Assigned task: Please restate exactly what appears in the records below from the first line to the line where "an object or" is, that line included.

** Supplied entries follows **

(* ===== verification/Handlers.v ===== *)
(** * Event handlers of the informers (src/pkg/operator/queues.go, and their
    registration in src/pkg/operator/operator.go)

    An informer hands an event handler the cached object, or a tombstone of an
    object whose deletion was missed. *)

From S2P Require Export Finalizers ReportRuns.
Open Scope Z_scope.

(** ** What a handler is handed

    A pointer to an object of the informer's kind, a tombstone (holding such
    an object or something else), or another value, with its namespace if it
    is an API object. *)
Inductive delivered (k : kind) :=
  | Obj (o : obj k)
  | Tombstone (o : option (obj k))
  | Foreign (namespace : option string).
Arguments Obj {k} o.
Arguments Tombstone {k} o.
Arguments Foreign {k} namespace.

Section handlers.
Context {S : Type} `{!Env S} (cfg : Config).

(** [obj.( *T)]. *)
Definition assert_type {k} (d : delivered k) : M S (obj k) :=
  match d with
  | Obj o => mret o
  | _ => panic "interface conversion"
  end.

(** The object of a deletion.  Where there is none the handler logs the name
    of a nil object. *)
Definition deleted_object {k} (d : delivered k) : M S (obj k) :=
  match d with
  | Obj o | Tombstone (Some o) => mret o
  | _ => panic "invalid memory address or nil pointer dereference"
  end.

(** ** Reports *)
Definition deleteReport (obj : delivered KReport) : M S unit :=
  report ← deleted_object obj;
  enqueue KReport report.

Definition addReport (obj : delivered KReport) : M S unit :=
  report ← assert_type obj;
  match DeletionTimestamp (r_Meta report) with
  | Some _ => deleteReport (Obj (k := KReport) report)
  | None => enqueueReport report
  end.

Definition updateReport (prev cur : delivered KReport) : M S unit :=
  prevReport ← assert_type prev;
  curReport ← assert_type cur;
  match DeletionTimestamp (r_Meta curReport) with
  | Some _ => deleteReport (Obj (k := KReport) curReport)
  | None =>
      if String.eqb (ResourceVersion (r_Meta curReport)) (ResourceVersion (r_Meta prevReport)) then mret tt
      else if decide (r_Spec prevReport = r_Spec curReport) then mret tt
      else enqueueReport curReport
  end.

(** ** Data sources *)
Definition deleteReportDataSource (obj : delivered KReportDataSource) : M S unit :=
  dataSource ← deleted_object obj;
  enqueue KReportDataSource dataSource.

Definition addReportDataSource (obj : delivered KReportDataSource) : M S unit :=
  ds ← assert_type obj;
  match DeletionTimestamp (ds_Meta ds) with
  | Some _ => deleteReportDataSource (Obj (k := KReportDataSource) ds)
  | None => enqueueReportDataSource ds
  end.

(** Only an import status that changed alone is skipped. *)
Definition only_import_status (prev cur : ReportDataSource) : bool :=
  bool_decide (ds_PrometheusMetricsImporter (ds_Spec cur) ≠ None) &&
  bool_decide (ds_Spec cur = ds_Spec prev) &&
  negb (bool_decide (dst_ImportStatus (ds_Status cur) = dst_ImportStatus (ds_Status prev))).

Definition updateReportDataSource (prev cur : delivered KReportDataSource) : M S unit :=
  curReportDataSource ← assert_type cur;
  prevReportDataSource ← assert_type prev;
  match DeletionTimestamp (ds_Meta curReportDataSource) with
  | Some _ => deleteReportDataSource (Obj (k := KReportDataSource) curReportDataSource)
  | None =>
      if only_import_status prevReportDataSource curReportDataSource then mret tt
      else enqueueReportDataSource curReportDataSource
  end.

(** ** Queries *)
Definition addReportQuery (obj : delivered KReportQuery) : M S unit :=
  query ← assert_type obj;
  enqueueReportQuery query.

Definition updateReportQuery (prev cur : delivered KReportQuery) : M S unit :=
  curReportQuery ← assert_type cur;
  prevReportQuery ← assert_type prev;
  if String.eqb (ResourceVersion (q_Meta curReportQuery)) (ResourceVersion (q_Meta prevReportQuery)) then mret tt
  else if decide (q_Spec prevReportQuery = q_Spec curReportQuery) then mret tt
  else enqueueReportQuery curReportQuery.

(** ** Tables and storage locations

    Without finalizers the table or database is dropped at once; an error is
    logged and ends the handler. *)
Definition eager_cleanup (k : kind) (drop : obj k → M S unit) (removeFinalizer : obj k → M S (obj k)) (o : obj k)
    : M S unit :=
  if negb (EnableFinalizers cfg) then
    r ← try (drop o);
    match r with
    | inr _ => mret tt
    | inl _ =>
        r ← try (removeFinalizer o);
        match r with
        | inr _ => mret tt
        | inl _ => enqueue k o
        end
    end
  else enqueue k o.

Definition deletePrestoTable (obj : delivered KPrestoTable) : M S unit :=
  prestoTable ← deleted_object obj;
  eager_cleanup KPrestoTable dropPrestoTable removePrestoTableFinalizer prestoTable.
Definition addPrestoTable (obj : delivered KPrestoTable) : M S unit :=
  table ← assert_type obj;
  match DeletionTimestamp (pt_Meta table) with
  | Some _ => deletePrestoTable (Obj (k := KPrestoTable) table)
  | None => enqueuePrestoTable table
  end.
Definition updatePrestoTable (_ cur : delivered KPrestoTable) : M S unit := addPrestoTable cur.

Definition deleteHiveTable (obj : delivered KHiveTable) : M S unit :=
  hiveTable ← deleted_object obj;
  eager_cleanup KHiveTable dropHiveTable removeHiveTableFinalizer hiveTable.
Definition addHiveTable (obj : delivered KHiveTable) : M S unit :=
  table ← assert_type obj;
  match DeletionTimestamp (ht_Meta table) with
  | Some _ => deleteHiveTable (Obj (k := KHiveTable) table)
  | None => enqueueHiveTable table
  end.
Definition updateHiveTable (_ cur : delivered KHiveTable) : M S unit := addHiveTable cur.

Definition deleteStorageLocation (obj : delivered KStorageLocation) : M S unit :=
  storageLocation ← deleted_object obj;
  eager_cleanup KStorageLocation deleteStorage removeStorageLocationFinalizer storageLocation.
Definition addStorageLocation (obj : delivered KStorageLocation) : M S unit :=
  storageLocation ← assert_type obj;
  match DeletionTimestamp (sl_Meta storageLocation) with
  | Some _ => deleteStorageLocation (Obj (k := KStorageLocation) storageLocation)
  | None => enqueueStorageLocation storageLocation
  end.
Definition updateStorageLocation (_ cur : delivered KStorageLocation) : M S unit := addStorageLocation cur.

(** ** Handlers and their registration *)
Record ResourceEventHandler (k : kind) := {
  OnAdd : delivered k → M S unit;
  OnUpdate : delivered k → delivered k → M S unit;
  OnDelete : delivered k → M S unit;
}.
#[local] Arguments OnAdd {k} _ _.
#[local] Arguments OnUpdate {k} _ _ _.
#[local] Arguments OnDelete {k} _ _.

(** A tombstone is not an API object. *)
Definition GetNamespace {k} (d : delivered k) : option string :=
  match d with
  | Obj o => Some (Namespace (meta k o))
  | Tombstone _ => None
  | Foreign ns => ns
  end.

Definition inTargetNamespace {k} (targetNamespaces : list string) (d : delivered k) : bool :=
  match GetNamespace d with
  | None => false
  | Some ns => existsb (λ targetNS, String.eqb ns targetNS) targetNamespaces
  end.

Definition newInTargetNamespaceEventHandler {k} (handler : ResourceEventHandler k)
    (targetNamespaces : list string) : ResourceEventHandler k :=
  match targetNamespaces with
  | [] => handler
  | _ =>
      let inTarget := inTargetNamespace targetNamespaces in
      {| OnAdd obj := if inTarget obj then OnAdd handler obj else mret tt;
         OnUpdate oldObj newObj :=
         if inTarget oldObj && inTarget newObj then OnUpdate handler oldObj newObj else mret tt;
         OnDelete obj := if inTarget obj then OnDelete handler obj else mret tt |}
  end.

(** The functions [newReportingOperator] registers; a missing one does nothing. *)
Definition event_handler_funcs (k : kind) : ResourceEventHandler k :=
  match k with
  | KReport => {| OnAdd := addReport; OnUpdate := updateReport; OnDelete := deleteReport |}
  | KReportDataSource =>
      {| OnAdd := addReportDataSource; OnUpdate := updateReportDataSource; OnDelete := deleteReportDataSource |}
  | KReportQuery => {| OnAdd := addReportQuery; OnUpdate := updateReportQuery; OnDelete := λ _, mret tt |}
  | KPrestoTable =>
      {| OnAdd := addPrestoTable; OnUpdate := updatePrestoTable; OnDelete := deletePrestoTable |}
  | KHiveTable => {| OnAdd := addHiveTable; OnUpdate := updateHiveTable; OnDelete := deleteHiveTable |}
  | KStorageLocation =>
      {| OnAdd := addStorageLocation; OnUpdate := updateStorageLocation; OnDelete := deleteStorageLocation |}
  end.

Definition event_handler (k : kind) : ResourceEventHandler k :=
  newInTargetNamespaceEventHandler (event_handler_funcs k) (TargetNamespaces cfg).
End handlers.
Arguments OnAdd {S k} _ _.
Arguments OnUpdate {S k} _ _ _.
Arguments OnDelete {S k} _ _.

(** ** Theorems *)
Section theorems.
Context {S : Type} `{!Env S} (cfg : Config) {UT : UnicodeTables} {MO : MapOrder} {SO : SetOrder}
    {TE : TemplateEngine} {FS : FaithfulServer}.


(** handlers keep to the target namespaces: with target namespaces
    configured, an event for an object elsewhere has no effect, an event for
    an object in one of them is handled as without the filter, and a
    tombstone, which has no namespace, is always dropped: a deletion the
    informer missed is never handled. *)
Theorem event_handler_namespaces k (d prev : delivered k) w :
  TargetNamespaces cfg ≠ [] →
  let h := event_handler cfg k in
  match GetNamespace d with
  | Some ns =>
      (ns ∈ TargetNamespaces cfg →
       OnAdd h d w = OnAdd (event_handler_funcs cfg k) d w ∧
       OnDelete h d w = OnDelete (event_handler_funcs cfg k) d w) ∧
      (ns ∉ TargetNamespaces cfg →
       OnAdd h d w = (Ok tt, w) ∧ OnUpdate h prev d w = (Ok tt, w) ∧ OnDelete h d w = (Ok tt, w))
  | None => OnAdd h d w = (Ok tt, w) ∧ OnUpdate h prev d w = (Ok tt, w) ∧ OnDelete h d w = (Ok tt, w)
  end.
Proof.
  intros Hne h. subst h. unfold event_handler, newInTargetNamespaceEventHandler.
  destruct (TargetNamespaces cfg) as [|t l] eqn:E; [done|]. rewrite <- E in *. simpl.
  unfold inTargetNamespace at 1 3 4 6. unfold inTargetNamespace.
  destruct (GetNamespace d) as [ns|]; [|by rewrite andb_false_r].
  assert (existsb (λ targetNS, String.eqb ns targetNS) (TargetNamespaces cfg) = true
          ↔ ns ∈ TargetNamespaces cfg) as Hin.
  { rewrite existsb_exists. setoid_rewrite <- list_elem_of_In. setoid_rewrite String.eqb_eq. naive_solver. }
  destruct (existsb _ (TargetNamespaces cfg)) eqn:Ex; split; intros H.
  - done.
  - exfalso. by apply H, Hin.
  - exfalso. apply Hin in H. congruence.
  - by rewrite andb_false_r.
Qed.

(** What [eager_cleanup] adds to a cleanup. *)
Definition then_enqueue (k : kind) (x : obj k) (r : outcome unit * world S) : outcome unit * world S :=
  match r with
  | (Ok _, w) => enqueue k x w
  | (Err _, w) => (Ok tt, w)
  | (Panic p, w) => (Panic p, w)
  end.

Definition unmanaged (o : owner) : obj (owner_kind o) → bool :=
  match o with OPresto => pt_Unmanaged | _ => λ _, false end.

(** C29: without finalizers the delete handlers of tables and storage locations do
    the sync's work at once: their effects are those of a sync of the deleted
    object, followed, if it succeeded, by queueing the key; a failure is lost.
    Only an unmanaged Presto table is different: the sync would remove its
    finalizer, the handler does nothing at all. *)
Theorem eager_deletion_as_sync o key ns name x w s1 :
  EnableFinalizers cfg = false → SplitMetaNamespaceKey key = Some (ns, name) →
  lister_get (owner_kind o) ns name (env w) = (Ok x, s1) →
  DeletionTimestamp (meta (owner_kind o) x) ≠ None →
  OnDelete (event_handler_funcs cfg (owner_kind o)) (Obj x) (World s1 (trace w)) =
  if unmanaged o x then (Ok tt, World s1 (trace w)) else then_enqueue (owner_kind o) x (sync cfg o key w).
Proof.
  intros Hfin Hkey Hget Hdel. rewrite (sync_deleted cfg o key ns name x w s1 Hkey Hget Hdel).
  assert (∀ k (d : obj k → M S unit) (rm : obj k → M S (obj k)) (y : obj k) w1,
          eager_cleanup cfg k d rm y w1 = then_enqueue k y ((_ ← d y; _ ← rm y; mret tt) w1)) as Heq.
  { intros k d rm y w1. unfold eager_cleanup. rewrite Hfin. simpl. rewrite !bind_run. unfold try.
    destruct (d y w1) as [[[]|e|p] w2]; simpl; [|done..]. rewrite !bind_run.
    by destruct (rm y w2) as [[a|e|p] w3]. }
  destruct o; simpl; unfold deleteHiveTable, deletePrestoTable, deleteStorageLocation;
    rewrite bind_run; simpl; rewrite Heq; [done| |done].
  destruct (pt_Unmanaged x) eqn:Hu; [|done]. unfold dropPrestoTable. by rewrite Hu.
Qed.

(** A deletion of something else than the informer's kind. *)
Lemma delete_foreign_panics k (d : delivered k) w :
  k ≠ KReportQuery → (d = Tombstone None ∨ ∃ ns, d = Foreign ns) →
  OnDelete (event_handler_funcs cfg k) d w = (Panic "invalid memory address or nil pointer dereference", w).
Proof. intros Hk [->|[ns ->]]; by destruct k. Qed.
End theorems.

(** ** Concrete events *)
Definition targets0 : Config :=
  {| OwnNamespace := "ns"; AllNamespaces := true; TargetNamespaces := ["ns"; "other"];
     DisablePrometheusMetricsImporter := false; EnableFinalizers := false;
     cfg_QueryConfig := cfg_QueryConfig (config0 false);
     PrometheusDataSourceMaxQueryRangeDuration := 10 * Minute;
     PrometheusDataSourceMaxBackfillImportDuration := 2 * Hour;
     PrometheusDataSourceGlobalImportFromTime := None |}.

(** The record of the period, as the informer sees it. *)
Definition seen (r : Report) : Report :=
  {| r_Meta := meta_of "ns" "r"; r_Spec := r_Spec r; r_Status := r_Status r |}.


Lemma event_handler_namespaces_witness :
  let h := event_handler targets0 KPrestoTable in
  OnDelete h (Tombstone (k := KPrestoTable) (Some presto0)) presto_world = (Ok tt, presto_world).
Proof.
  apply (event_handler_namespaces targets0 KPrestoTable (Tombstone (k := KPrestoTable) (Some presto0)) (Tombstone None) presto_world).
  discriminate.
Defined.

Lemma eager_deletion_as_sync_witness :
  let w := world0 (add_obj KHiveTable deleted_hive mem0) in
  OnDelete (event_handler_funcs (config0 false) KHiveTable) (Obj (k := KHiveTable) deleted_hive) w =
    then_enqueue KHiveTable deleted_hive (sync (config0 false) OHive "ns/t" w).
Proof.
  intros w.
  apply (eager_deletion_as_sync (config0 false) OHive "ns/t" "ns" "t" deleted_hive w (env w));
    [reflexivity|reflexivity|vm_compute; reflexivity|discriminate].
Defined.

** End of Supplied entries **

Result below:
(* ===== verification/Handlers.v ===== *)
(** * Event handlers of the informers (src/pkg/operator/queues.go, and their
    registration in src/pkg/operator/operator.go)

    An informer hands an event handler the cached object, or a tombstone of an
    object whose deletion was missed. *)

From S2P Require Export Finalizers ReportRuns.
Open Scope Z_scope.

(** ** What a handler is handed

    A pointer to an object of the informer's kind, a tombstone (holding such
    an object or something else), or another value, with its namespace if it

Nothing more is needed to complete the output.